“‘The trail of the serpent is over all.’ Can there be pardon for the man who makes me shrink shudderingly at times from her whose little veins were fed from mine, whose pulses are but a throb from my heart, my baby! My own baby, who, when I snatch her in my arms, smiles at me with his wonderful eyes of blue; and wellnigh maddens me with the very echo of a voice whose wily sweetness won my love, to make an hour’s pastime, a cheap toy, soon worn out, worthless and trodden under foot after three weeks’ sport! Stooping over my baby, when she stretched her little hands and coaxed me to lift her on my lap, I have started back from the sight of her innocent face, as if a hooded viper fawned upon me; for the curse of her father’s image has smitten my only darling, my beautiful, proud child! O God! that we had both died in that dim damp ward of the Hospital, where she first opened her eyes, unwelcomed by the father, whose features she bears!”
But beneath this Marah tide that was surging so fiercely over her long-suffering heart, bubbled the pure, sweet, incorruptible fount of mother-love, and while she studied the fair childish face her own softened, as that of some snow image whose features gradually melt as the sunlight creeps across it. It was a picture taken after Regina’s removal to the parsonage, and represented her with the white rabbits nestling in her arms.
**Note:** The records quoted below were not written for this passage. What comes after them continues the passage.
(** * TrayRunner GUI: configuration tree engine

    A shallow embedding of the Python sources under [gui/trayrunner_gui]:
    - [models/schema.py]     : the pydantic node model ([Node], [Config]);
    - [models/validators.py] : [ConfigValidator.validate_config];
    - [models/yaml_io.py]    : [YAMLHandler.load_yaml] / [save_yaml];
    - [tree_panel.py]        : the drag-and-drop block move of
                               [ConfigTreeModel] and [TreePanel.duplicate_selected];
    - [services/save_coordinator.py] : [SaveCoordinator];
    - [services/reloader.py] : [reload_trayrunner]. *)

From Stdlib Require Import String Ascii List Bool ZArith Lia.
From stdpp Require Import base gmap strings list pretty.

Import ListNotations.
Open Scope string_scope.
Open Scope list_scope.

(* ------------------------------------------------------------------ *)
(** ** Python helpers *)

Module Py.

(** ASCII whitespace as seen by [str.strip()]. *)
Definition is_ws (c : ascii) : bool :=
  match nat_of_ascii c with
  | 9 | 10 | 11 | 12 | 13 | 32 => true
  | _ => false
  end.

Fixpoint drop_ws (l : list ascii) : list ascii :=
  match l with
  | [] => []
  | c :: r => if is_ws c then drop_ws r else l
  end.

(** [s.strip()] *)
Definition strip (s : string) : string :=
  string_of_list_ascii (rev (drop_ws (rev (drop_ws (list_ascii_of_string s))))).

(** [str(i)] for a non-negative Python int. *)
Definition str_of_nat (i : nat) : string := pretty (N.of_nat i).

(** Normalisation of a slice bound [l[a:b]] for a list of length [n]. *)
Definition slice_idx (n i : Z) : Z :=
  if (i <? 0)%Z then Z.max 0 (i + n) else Z.min i n.

(** [l[a:b]] *)
Definition slice {A} (l : list A) (a b : Z) : list A :=
  let n := Z.of_nat (length l) in
  let a' := slice_idx n a in
  let b' := slice_idx n b in
  firstn (Z.to_nat (b' - a')) (skipn (Z.to_nat a') l).

(** [del l[a:b]] *)
Definition del_slice {A} (l : list A) (a b : Z) : list A :=
  let n := Z.of_nat (length l) in
  let a' := slice_idx n a in
  let b' := slice_idx n b in
  firstn (Z.to_nat a') l ++ skipn (Z.to_nat (Z.max a' b')) l.

(** Position used by [l.insert(i, x)]. *)
Definition insert_idx (n i : Z) : Z :=
  if (i <? 0)%Z then Z.max 0 (i + n) else Z.min i n.

(** [l.insert(i, x)] *)
Definition list_insert {A} (l : list A) (i : Z) (x : A) : list A :=
  let k := Z.to_nat (insert_idx (Z.of_nat (length l)) i) in
  firstn k l ++ x :: skipn k l.

(** Exceptions raised by the modelled code. *)
Inductive exn :=
| FileNotFoundError (msg : string)
| ValueError (msg : string)
| AttributeError (msg : string)
| NameError (msg : string).

Inductive result (A : Type) :=
| Ok (a : A)
| Err (e : exn).
Arguments Ok {A} a.
Arguments Err {A} e.

Definition bind {A B} (m : result A) (k : A -> result B) : result B :=
  match m with Ok a => k a | Err e => Err e end.

Global Instance result_ret : MRet result := fun A a => Ok a.
Global Instance result_bind : MBind result := fun A B k m => bind m k.

(** [s.startswith(p)] *)
Fixpoint startswith (s p : string) : bool :=
  match p, s with
  | EmptyString, _ => true
  | String c p', String d s' => Ascii.eqb c d && startswith s' p'
  | String _ _, EmptyString => false
  end.

Definition rev_str (s : string) : string :=
  string_of_list_ascii (rev (list_ascii_of_string s)).

(** [s.endswith(p)] *)
Definition endswith (s p : string) : bool := startswith (rev_str s) (rev_str p).

(** [p in s] for two strings. *)
Fixpoint contains (p s : string) : bool :=
  startswith s p || match s with EmptyString => false | String _ s' => contains p s' end.

(** [s.lower()]: the ASCII letters [A]..[Z]. *)
Definition lower_char (c : ascii) : ascii :=
  let n := nat_of_ascii c in
  if Nat.leb 65 n && Nat.leb n 90 then ascii_of_nat (n + 32) else c.

Definition lower (s : string) : string :=
  string_of_list_ascii (map lower_char (list_ascii_of_string s)).

End Py.

(* ------------------------------------------------------------------ *)
(** ** Node model ([models/schema.py]) *)

#[local] Set Warnings "-register-all".

(** [Node = Union[ItemNode, GroupNode, SeparatorNode]], discriminated by
    [type].  [env : Dict[str, str]] is kept as its item list. *)
Inductive Node :=
| ItemNode (id label cmd : string) (terminal confirm : bool)
    (env : list (string * string))
| GroupNode (id label : string) (items : list Node)
| SeparatorNode (id : string).

Record Config := mkConfig { items : list Node }.

Definition node_id (n : Node) : string :=
  match n with
  | ItemNode i _ _ _ _ _ | GroupNode i _ _ | SeparatorNode i => i
  end.

(** [ValidationError(type, location, message, field)] *)
Record ValidationError := mkVE {
  type : string;
  location : string;
  message : string;
  field : option string
}.

(* ------------------------------------------------------------------ *)
(** ** Validator ([models/validators.py]) *)

Module Validator.

(** Every [self.errors.append(e)] / [self.warnings.append(e)] of the
    validator, in the order the code performs them. *)
Inductive Emit :=
| ToErrors (e : ValidationError)
| ToWarnings (e : ValidationError).

Definition payload (x : Emit) : ValidationError :=
  match x with ToErrors e | ToWarnings e => e end.

Definition is_error_emit (x : Emit) : bool :=
  match x with ToErrors _ => true | ToWarnings _ => false end.

(** [not s or not s.strip()] *)
Definition blank (s : string) : bool := String.eqb (Py.strip s) "".

Definition err (loc msg fld : string) : Emit :=
  ToErrors (mkVE "error" loc msg (Some fld)).
Definition warn (loc msg fld : string) : Emit :=
  ToWarnings (mkVE "warning" loc msg (Some fld)).

(** [_validate_item].  [env] values are [str] by the schema, so the
    [not isinstance(value, str)] branch never fires. *)
Definition validate_item (label cmd : string) (env : list (string * string))
    (path : string) : list Emit :=
  (if blank label then [err path "Item label cannot be empty" "label"] else [])
  ++ (if blank cmd then [err path "Item command cannot be empty" "cmd"] else [])
  ++ concat (map (fun kv =>
       if blank (fst kv)
       then [err path "Environment variable key cannot be empty" ("env." +:+ fst kv)]
       else []) env).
“My proud little Regina! my pure sensitive darling! How much longer must we be separated? Will the time ever come when the only earthly rest that remains for me can be taken in her soft clinging arms? Patience—patience. If it were not for her—for my baby—I might falter even now,—but she must, she shall be righted—at any sacrifice, at every cost; and may the widow’s and the orphan’s God be pitiful—be pitiful—at last.”
She raised her child’s picture in her clasped hands, as if appealing indeed to the justice of Him who “never slumbers, nor sleeps,” and the tremor of her lips and voice told how passionate was the affection for her daughter, how powerful the motives that sustained her in the prolonged and torturing ordeal.
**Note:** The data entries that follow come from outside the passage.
Lemma view_processLines_congr (cfg1 cfg2 : Args) (lines : list DetectedState)
  (w1 w2 : World) :
  view w1 = view w2 ->
  view (processLines cfg1 ipc w1 lines) = view (processLines cfg2 ipc w2 lines).
Proof.
  revert w1 w2. induction lines as [|state rest IH]; intros w1 w2 H;
    [exact H|].
  rewrite !processLines_cons. apply IH. rewrite !view_onState.
  unfold view in H.
  assert (H1 : firstTime w1 = firstTime w2) by congruence.
  assert (H2 : compilationErrorSinceStart w1 = compilationErrorSinceStart w2)
    by congruence.
  assert (H3 : calls (journal w1) = calls (journal w2)) by congruence.
  assert (H4 : channel w1 = channel w2) by congruence.
  rewrite H1, H2, H3, H4. reflexivity.
Qed.

(** X2.  The flags, the messages sent and the hooks triggered by a
    sequence of lines are the same whatever commands are configured. *)
Theorem tracking_does_not_depend_on_commands (cfg1 cfg2 : Args)
  (lines : list DetectedState) :
  view (processLines cfg1 ipc initial lines)
  = view (processLines cfg2 ipc initial lines)
  /\ events (journal (processLines cfg1 ipc initial lines))
     = events (journal (processLines cfg2 ipc initial lines))
  /\ hooks (journal (processLines cfg1 ipc initial lines))
     = hooks (journal (processLines cfg2 ipc initial lines)).
Proof.
  pose proof (view_processLines_congr cfg1 cfg2 lines initial initial eq_refl)
    as H.
  split; [exact H|]. unfold view in H.
  assert (Hc : calls (journal (processLines cfg1 ipc initial lines))
               = calls (journal (processLines cfg2 ipc initial lines)))
    by congruence.
  rewrite <- !(events_calls (journal (processLines _ _ _ _))),
    <- !(hooks_calls (journal (processLines _ _ _ _))), Hc.
  split; reflexivity.
Qed.

Ltac count_messages :=
  unfold hookOcc; cbn [events hooks flat_map app count_occ];
  repeat (rewrite occ_cons; cbn [String.eqb Ascii.eqb Bool.eqb]);
  rewrite ?occ_nil; cbn.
Restoring the portraits to their hiding-place, she locked the trunk, and as she resumed her seat seemed suddenly to recollect the letters lying on the table.
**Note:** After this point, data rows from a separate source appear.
Lemma simulate_snapshots (dates : list Z) (remaining i : nat)
    (state : Portfolio * list LogEntry.t) :
  (∀ d, d ∈ dates → window_data stock_data d ≠ []) →
  ∃ added,
    history (simulate np_sqrt algorithm stock_data dates remaining i state).1
    = history state.1 ++ added
    ∧ length added = Nat.min remaining ((length dates + 6 - i) / 7)
    ∧ ∀ k snapshot, added !! k = Some snapshot →
        dates !! (i + 7 * k)%nat = Some (Snapshot.date snapshot).
Proof.
  intros Hwindow. revert i state.
  induction remaining as [|remaining IH]; intros i state.
  { exists []. rewrite app_nil_r. split; [done|]. split; [done|].
    intros k snapshot Hk. by rewrite lookup_nil in Hk. }
  cbn [simulate]. destruct (dates !! i) as [current_date|] eqn:Hdate.
  2: { apply lookup_ge_None in Hdate.
       exists []. rewrite app_nil_r. split; [done|]. split.
       - replace ((length dates + 6 - i) / 7)%nat with 0%nat; [simpl; lia|].
         symmetry. apply Nat.div_small. lia.
       - intros k snapshot Hk. by rewrite lookup_nil in Hk. }
  pose proof (lookup_lt_Some _ _ _ Hdate) as Hi.
  destruct (week_step_snapshot current_date state) as (snapshot & H1 & Hd).
  { apply Hwindow. by apply list_elem_of_lookup_2 in Hdate. }
  destruct (IH (i + 7)%nat
              (week_step np_sqrt algorithm stock_data current_date state))
    as (added & H2 & Hlen & Hdates).
  exists (snapshot :: added). rewrite H2, H1, <-app_assoc.
  split; [done|]. split.
  - cbn [length]. rewrite Hlen.
    replace (length dates + 6 - i)%nat
      with (length dates + 6 - (i + 7) + 1 * 7)%nat by lia.
    rewrite Nat.div_add by lia. lia.
  - intros [|k] snap Hk.
    + injection Hk as <-. rewrite Hd. by rewrite Nat.mul_0_r, Nat.add_0_r.
    + cbn in Hk. specialize (Hdates k snap Hk).
      replace (i + 7 * S k)%nat with (i + 7 + 7 * k)%nat by lia. done.
Qed.

Lemma record_state_recorded (self : Portfolio) (log : list LogEntry.t)
    (date : Z) (current_prices : gmap string num) :
  recorded (record_state self date current_prices, log).
Proof.
  eexists. cbn [fst history record_state]. rewrite last_snoc. done.
Qed.

Lemma week_step_recorded (current_date : Z)
    (state : Portfolio * list LogEntry.t) :
  recorded state →
  recorded (week_step np_sqrt algorithm stock_data current_date state).
Proof.
  intros Hstate. unfold week_step.
  destruct (window_data stock_data current_date) as [|w ws]; [done|].
  destruct (foldl _ state _) as [portfolio log].
  apply record_state_recorded.
Qed.

Lemma simulate_recorded (dates : list Z) (remaining i : nat)
    (state : Portfolio * list LogEntry.t) :
  recorded state →
  recorded (simulate np_sqrt algorithm stock_data dates remaining i state).
Proof.
  revert i state. induction remaining as [|remaining IH]; intros i state Hs;
    [done|].
  cbn [simulate]. destruct (dates !! i); [|done].
  by apply IH, week_step_recorded.
Qed.

Lemma simulate_more (dates : list Z) (n m i : nat)
    (state : Portfolio * list LogEntry.t) :
  simulate np_sqrt algorithm stock_data dates (n + m) i state
  = simulate np_sqrt algorithm stock_data dates m (i + 7 * n)
      (simulate np_sqrt algorithm stock_data dates n i state).
Proof.
  revert i state. induction n as [|n IH]; intros i state.
  { cbn [simulate Nat.add]. by rewrite Nat.mul_0_r, Nat.add_0_r. }
  cbn [simulate Nat.add]. destruct (dates !! i) as [d|] eqn:Hd.
  - rewrite IH. f_equal. lia.
  - destruct m as [|m]; [done|]. cbn [simulate].
    apply lookup_ge_None in Hd.
    rewrite (proj2 (lookup_ge_None dates (i + 7 * S n)%nat)) by lia. done.
Qed.

End Snapshots.

(** X16.  The snapshots of a run.  The results hold the snapshots that the
    ledger had, then one snapshot for the first date and one for each pass
    of the weekly loop: [1 + min (weeks, (n - 1) div 7)] snapshots for [n]
    distinct dates, the snapshot number [k] being dated by the date at
    position [7 k] in the sorted dates.  No pass of the loop is skipped:
    at each of those dates some series has a row. *)
Theorem snapshots_of_run :
  ∀ (np_sqrt : num → num) (self : Backtester)
    (stock_data : list (string * Series)) (r : Results.t),
    run np_sqrt self stock_data = Returns (Some r) →
    ∃ added,
      Results.portfolio_history r = history (portfolio self) ++ added
      ∧ length added = S (weeks_run (weeks self) (all_dates stock_data))
      ∧ ∀ k snapshot, added !! k = Some snapshot →
          all_dates stock_data !! (7 * k)%nat
          = Some (Snapshot.date snapshot).
Proof.
  intros np_sqrt self stock_data r Hrun.
  apply run_Some in Hrun
    as (start_date & later & final & log & Hdates & Hmany & Hsim & -> & _).
  destruct (simulate_snapshots np_sqrt (algorithm self) stock_data
              (start_date :: later) (weeks self) 7
              (record_state (portfolio self) start_date
                 (price_dict (λ prices, loc prices start_date) stock_data),
               trade_log self)) as (added & Hh & Hlen & Hadded).
  { intros d Hd. apply window_of_a_date. by rewrite Hdates. }
  rewrite Hsim in Hh. cbn [fst history record_state] in Hh.
  rewrite <-app_assoc in Hh. eexists. split; [exact Hh|]. split.
  - cbn [app length]. rewrite Hlen. unfold weeks_run. rewrite Hdates.
    rewrite Hdates in Hmany.
    replace (length (start_date :: later) + 6 - 7)%nat
      with (length (start_date :: later) - 1)%nat by lia.
    done.
  - rewrite Hdates. intros [|k] snapshot Hk.
    + cbn in Hk. by injection Hk as <-.
    + cbn [app lookup list_lookup] in Hk. specialize (Hadded k snapshot Hk).
      replace (7 * S k)%nat with (7 + 7 * k)%nat by lia. done.
Qed.

Lemma snapshots_of_run_witness :
  run sqrt_12 (Backtester_init ["A"%string] 52 (Num.of_Z 10000)) five_weeks
  = Returns (Some five_weeks_results)
  ∧ length (all_dates five_weeks) = 36%nat
  ∧ ∃ added,
      Results.portfolio_history five_weeks_results = added
      ∧ length added = 6%nat.
Proof.
  assert (run sqrt_12 (Backtester_init ["A"%string] 52 (Num.of_Z 10000))
              five_weeks
          = Returns (Some five_weeks_results)) as Hrun by by_compute.
  split; [exact Hrun|]. split; [by_compute|].
  destruct (snapshots_of_run sqrt_12
              (Backtester_init ["A"%string] 52 (Num.of_Z 10000))
              five_weeks five_weeks_results Hrun) as (added & Hh & Hlen & _).
  exists added. split; [exact Hh|].
  rewrite Hlen. by_compute.
Defined.

(** X17.  The results end on the last snapshot: the final holdings are the
    holdings of the last snapshot of the history, and the final value is
    its total value. *)
Theorem results_end_on_last_snapshot :
  ∀ (np_sqrt : num → num) (self : Backtester)
    (stock_data : list (string * Series)) (r : Results.t),
    run np_sqrt self stock_data = Returns (Some r) →
    ∃ snapshot,
      last (Results.portfolio_history r) = Some snapshot
      ∧ Snapshot.holdings snapshot = Results.final_holdings r
      ∧ Snapshot.total_value snapshot = Results.final_value r.
Proof.
  intros np_sqrt self stock_data r Hrun.
  apply run_Some in Hrun
    as (start_date & later & final & log & _ & _ & Hsim & -> & _ & -> & _
        & _ & _ & Hlast).
  pose proof (simulate_recorded np_sqrt (algorithm self) stock_data
                (start_date :: later) (weeks self) 7 _
                (record_state_recorded (portfolio self) (trade_log self)
                   start_date
                   (price_dict (λ prices, loc prices start_date) stock_data)))
    as (snapshot & Hsnapshot & Hholdings & _).
  rewrite Hsim in Hsnapshot, Hholdings. cbn [fst] in *.
  exists snapshot. split; [done|]. split; [done|].
  rewrite fmap_last, Hsnapshot in Hlast. by injection Hlast.
Qed.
One was a brief note, from the manager of the London theatre where she had recently been engaged; the second from a celebrated money-lender, which bore only the signature, “Simon,” and was as follows:
“DEAR MADAME,—Since our last conversation relative to the purchase of a certain mortgage, I have ascertained that you can secure it, by adding one hundred pounds to the amount specified by the holder. Should you still desire me to effect the transfer, delay might thwart your negotiation, and I respectfully solicit prompt instructions.”
Twice she read these lines, then slowly tore the paper into strips, shredded and threw them toward the grate, while a stony expression settled once more upon her features. The remaining letter was post-marked New York, and addressed, in a bold, round, mercantile hand, but when the envelope had been removed, the formal angular chirography of a schoolgirl displayed itself, and as the sheet was opened there issued thence a delicate perfume that gushed like a breath of spring over the heart of the lonely mother.